> _YOUR OBJECTIVE_
Each line from the start of the entries through the line that contains "The operations of" should be output exactly, please.

> _MATERIAL TO PROCESS_
==============================

(* ===== verification/TcpPair.v ===== *)
(** * Two machines and the network between them

    The operations of inet.c on one end of an established connection, by what they do to the
    connection (TcpStream.v), and the two ends together: a step of either machine, where the segments that
    arrive are any that the other has sent, in any order and any number of times. *)
From S2P Require Import Prelude RawMem Pmm Heap VfsTypes Ramfs Task TaskRing Sched FsKcalls Socket Ring Net Inet Dhcp NetRecv NetProps TcpMoves InetInv TcpStream.
Local Open Scope kernel_scope.
Local Abbreviation len l := (Z.of_nat (length l)).

(** An end of a connection: the place of its socket, the address of the peer, the ports, the first numbers of either side, the file of the program. *)
Record Conn := MkConn { cn_place : Z; cn_peer : Ipv4Addr; cn_local : Z; cn_remote : Z; cn_iss : Z; cn_piss : Z; cn_file : VFile }.
Definition is_conn (c : Conn) (x : InetSocket) : Prop :=
  in_used x = true ∧ in_kind x = INET_TCP ∧ in_local_port x = cn_local c ∧ in_remote_port x = cn_remote c ∧ in_remote_ip x = cn_peer c.

Section Pair.
Context {L : Type} `{KM : KernelMem L} {KL : KernelMemLaws L} `{IH : InetHost L} {IL : InetHostLaws L}.
Context (inet_sockets : Z) (runs blocks : list (Z * Z)).
Local Abbreviation inetst := (Inet.inetst (L := L)).
Local Abbreviation inet_ok := (inet_ok inet_sockets runs blocks).
Local Abbreviation put := (put (L := L)).
Local Abbreviation with_host := (with_host (L := L)).

(** The socket [x] of the end [c], which nobody else's segments reach and which the file leads to. *)
Record at_place (c : Conn) (x : InetSocket) (s : inetst) : Prop := {
  ap_lookup : is_socks s !!z cn_place c = Some x;
  ap_conn : is_conn c x;
  ap_alone j y : is_socks s !!z j = Some y → is_conn c y → j = cn_place c;
  ap_parent : in_parent x = -1;
  ap_ops : v_file_ops (in_node x) = INET_FILE_OPS;
  ap_file : f_node (cn_file c) = inet_sockets + cn_place c * SIZEOF_INET_SOCKET + INET_NODE_OFFSET ∧ f_node (cn_file c) ≠ 0;
  ap_ports : 0 <= cn_local c < 65536 ∧ 0 <= cn_remote c < 65536
}.
(** What becomes of the connection: it moves, and may be freed at the end. *)
Inductive outcome (inc : cause) (c : Conn) (x : InetSocket) (s : inetst) (es : list ev) : inetst → Prop :=
  | oc_alive y h' : go inc x (is_host s) es y h' → outcome inc c x s es (St (cn_place c) s y h')
  | oc_gone y h' h2 : go inc x (is_host s) es y h' → ih_sent [] h' h2 → ih_ok h2 → outcome inc c x s es (put (cn_place c) zero_inet (with_host h2 s)).

Section End.
Context (c : Conn) (x : InetSocket) (s : inetst) (Hok : inet_ok s) (Ap : at_place c x s) (Hst : past_syn x).
Local Abbreviation i := (cn_place c).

==============================

> _FINISHED EXERCISE_
(* ===== verification/TcpPair.v ===== *)
(** * Two machines and the network between them

    The operations of inet.c on one end of an established connection, by what they do to the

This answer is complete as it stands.